Food security is essential for protecting human health; however, the contamination of food and dairy products with antibiotics remains a significant issue. In this study, we developed an innovative capacitance-based aptasensor for kanamycin (KAN) detection by modifying screen-printed electrodes with polyaniline/reduced graphene oxide (PANI/rGO). Electrochemical capacitance spectroscopy (ECS), derived from electrochemical impedance measurements, was successfully used to detect KAN with remarkable sensitivity.
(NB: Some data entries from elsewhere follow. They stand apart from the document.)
(** [strings.Contains]: a text contains its end, and only texts whose bytes are its own. *)
Lemma contains_byte_app a b c : contains_byte (a +:+ b) c = contains_byte a c || contains_byte b c.
Proof. induction a as [|x a IH]; [done|]. change (contains_byte (String x (a +:+ b)) c = contains_byte (String x a) c || contains_byte b c). cbn [contains_byte]. by rewrite IH, orb_assoc. Qed.
Lemma contains_suffix s t : contains (s +:+ t) t = true.
Proof.
  unfold contains, index_of. induction s as [|c s IH].
  - change ("" +:+ t)%string with t. assert (String.prefix t t = true) as E by (apply has_prefix_spec; exists ""%string; by rewrite append_empty).
    destruct t as [|c t]; [done|]. cbn [String.index]. by rewrite E.
  - change (String c s +:+ t) with (String c (s +:+ t)). cbn [String.index]. destruct (String.prefix t (String c (s +:+ t))); [done|].
    by destruct (String.index 0 t (s +:+ t)).
Qed.
Lemma contains_bytes s t c : contains s t = true -> contains_byte t c = true -> contains_byte s c = true.
Proof.
  intros H Hc. unfold contains, index_of in H. induction s as [|x s IH]; [by destruct t|].
  cbn [String.index] in H. destruct (String.prefix t (String x s)) eqn:E.
  - apply has_prefix_spec in E as [rest ->]. by rewrite contains_byte_app, Hc.
  - cbn [contains_byte]. rewrite IH; [apply orb_true_r|]. by destruct (String.index 0 t s).
Qed.

(** A common suffix can be cancelled. *)
Lemma append_inj_r s1 s2 t : s1 +:+ t = s2 +:+ t -> s1 = s2.
Proof.
  intros E. assert (String.length (s1 +:+ t) = String.length (s2 +:+ t)) as L by congruence.
  rewrite !length_append in L. by destruct (append_inv_len s1 s2 t t ltac:(lia) E).
Qed.

(** [str_lt] is a strict total order. *)
Lemma str_lt_irrefl s : str_lt s s = false.
Proof.
  unfold str_lt. pose proof (String.compare_antisym s s) as E.
  by destruct (String.compare s s).
Qed.

Lemma ascii_compare_lt_trans a b c :
  Ascii.compare a b = Lt -> Ascii.compare b c = Lt -> Ascii.compare a c = Lt.
Proof. unfold Ascii.compare. rewrite !N.compare_lt_iff. lia. Qed.

Lemma ascii_compare_refl a : Ascii.compare a a = Eq.
Proof. unfold Ascii.compare. apply N.compare_refl. Qed.

Lemma str_compare_trans s t u :
  String.compare s t = Lt -> String.compare t u = Lt -> String.compare s u = Lt.
Proof.
  revert t u; induction s as [|a s IH]; intros [|b t] [|c u] H1 H2; simpl in *; try congruence.
  destruct (Ascii.compare a b) eqn:E1; try congruence.
  - apply Ascii.compare_eq_iff in E1 as ->. destruct (Ascii.compare b c) eqn:E2; try congruence. eauto.
  - destruct (Ascii.compare b c) eqn:E2; try congruence.
    + apply Ascii.compare_eq_iff in E2 as ->. by rewrite E1.
    + by rewrite (ascii_compare_lt_trans a b c).
Qed.

Lemma str_lt_trans s t u : str_lt s t = true -> str_lt t u = true -> str_lt s u = true.
Proof.
  unfold str_lt. destruct (String.compare s t) eqn:E1, (String.compare t u) eqn:E2; try done.
  by rewrite (str_compare_trans s t u).
Qed.

Lemma str_lt_total s t : str_lt s t = false -> str_lt t s = false -> s = t.
Proof.
  unfold str_lt. rewrite (String.compare_antisym t s).
  destruct (String.compare s t) eqn:E; try done. intros _ _. by apply String.compare_eq_iff in E.
Qed.

Lemma str_lt_negtrans s t u : str_lt s t = false -> str_lt t u = false -> str_lt s u = false.
Proof.
  intros H1 H2. destruct (str_lt s u) eqn:E; [|done].
  destruct (str_lt t s) eqn:E1.
  - pose proof (str_lt_trans _ _ _ E1 E). congruence.
  - by rewrite (str_lt_total _ _ H1 E1) in E; congruence.
Qed.
(** [strings.Split] and [strings.Join] for a one-byte separator. *)
Fixpoint Split (c : ascii) (s : string) : list string :=
  match s with
  | EmptyString => [""%string]
  | String a s' =>
      if bool_decide (a = c) then ""%string :: Split c s'
      else match Split c s' with
           | [] => [String a ""]
           | w :: l => String a w :: l
           end
  end.

Fixpoint Join (c : ascii) (l : list string) : string :=
  match l with
  | [] => ""
  | [w] => w
  | w :: l' => w +:+ String c (Join c l')
  end.

Lemma Split_none c s : contains_byte s c = false -> Split c s = [s].
Proof.
  induction s as [|a s IH]; simpl; [done|]. intros [Ha Hs]%orb_false_iff. apply bool_decide_eq_false in Ha.
  by rewrite bool_decide_false, (IH Hs).
Qed.

Lemma Split_cut c w s : contains_byte w c = false -> Split c (w +:+ String c s) = w :: Split c s.
Proof.
  induction w as [|a w IH]; intros Hw; [rewrite append_nil_l; simpl; by rewrite bool_decide_true|].
  apply orb_false_iff in Hw as [Ha Hw]. apply bool_decide_eq_false in Ha.
  rewrite append_cons. simpl. by rewrite bool_decide_false, (IH Hw).
Qed.

Lemma Split_Join c l : l <> [] -> Forall (fun w => contains_byte w c = false) l -> Split c (Join c l) = l.
Proof.
  intros Hl HF. induction HF as [|w l Hw HF IH]; [done|]. destruct l as [|w' l]; [by apply Split_none|].
  change (Join c (w :: w' :: l)) with (w +:+ String c (Join c (w' :: l))). rewrite Split_cut by done. by rewrite IH.
Qed.

Lemma Join_empty c l : Join c l = ""%string -> l = [] \/ l = [""%string].
Proof.
  destruct l as [|w [|w' l]]; [by left|simpl; intros ->; by right|]. simpl. by destruct w.
Qed.

(** [strings.LastIndexByte]. *)
Fixpoint last_index_byte (s : string) (c : ascii) : option nat :=
  match s with
  | EmptyString => None
  | String a s' =>
      match last_index_byte s' c with
      | Some i => Some (S i)
      | None => if bool_decide (a = c) then Some O else None
      end
  end.
Lemma last_index_byte_none s c : contains_byte s c = false -> last_index_byte s c = None.
Proof. induction s as [|a s IH]; [done|]. simpl. rewrite orb_false_iff. intros [-> H]. by rewrite IH. Qed.
Lemma last_index_byte_app s c t : contains_byte t c = false -> last_index_byte (s +:+ String c t) c = Some (String.length s).
Proof.
  intros H. induction s as [|a s IH]; rewrite ?append_nil_l, ?append_cons; cbn [last_index_byte].
  - by rewrite last_index_byte_none, bool_decide_true.
  - by rewrite IH.
Qed.
Lemma last_index_byte_cut s c i : last_index_byte s c = Some i ->
  s = str_take i s +:+ String c (str_drop (S i) s) /\ contains_byte (str_drop (S i) s) c = false.
Proof.
  revert i. induction s as [|a s IH]; intros i; [done|]. cbn [last_index_byte].
  destruct (last_index_byte s c) as [j|] eqn:E.
  - intros [= <-]. destruct (IH j eq_refl) as [H1 H2]. split; [|done]. cbn [str_take str_drop]. rewrite append_cons. by f_equal.
  - case_bool_decide as Ha; [|done]. intros [= <-]. subst a. split; [done|]. cbn [str_drop].
    clear IH. revert E. induction s as [|b s IH]; [done|]. cbn [last_index_byte contains_byte].
    destruct (last_index_byte s c); [done|]. case_bool_decide; [done|]. intros _. by apply IH.
Qed.
Lemma last_sep_inj c a b x y :
  contains_byte x c = false -> contains_byte y c = false -> a +:+ String c x = b +:+ String c y -> a = b /\ x = y.
Proof.
  intros Hx Hy E. pose proof (last_index_byte_app a c x Hx) as H. rewrite E, last_index_byte_app in H by done.
  injection H as H. apply append_inv_len in E as [-> [= ->]]; done.
Qed.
Cyclic voltammetry revealed an 85 % decrease in the specific capacitance upon KAN binding, achieving a detection limit of 1.19 fg·mL⁻¹. Further analysis of the ECS data allowed the capacitance response to be deconvoluted into double-layer and redox capacitance components, revealing complex interfacial changes and enabling an even lower detection limit of 0.13 fg·mL⁻¹. Fitting the ECS data to a Langmuir–Freundlich isotherm indicated heterogeneous binding dynamics between the aptamer and KAN. Across a dynamic range of 1 fg·mL⁻¹ to 1 ng·mL⁻¹, this dual-technique approach provided both highly sensitive detection and a detailed mechanistic understanding of the aptamer–KAN interactions. The combination of ultrasensitive performance and mechanistic insight marks a significant step forward in antibiotic monitoring technologies, with direct implications for food safety applications.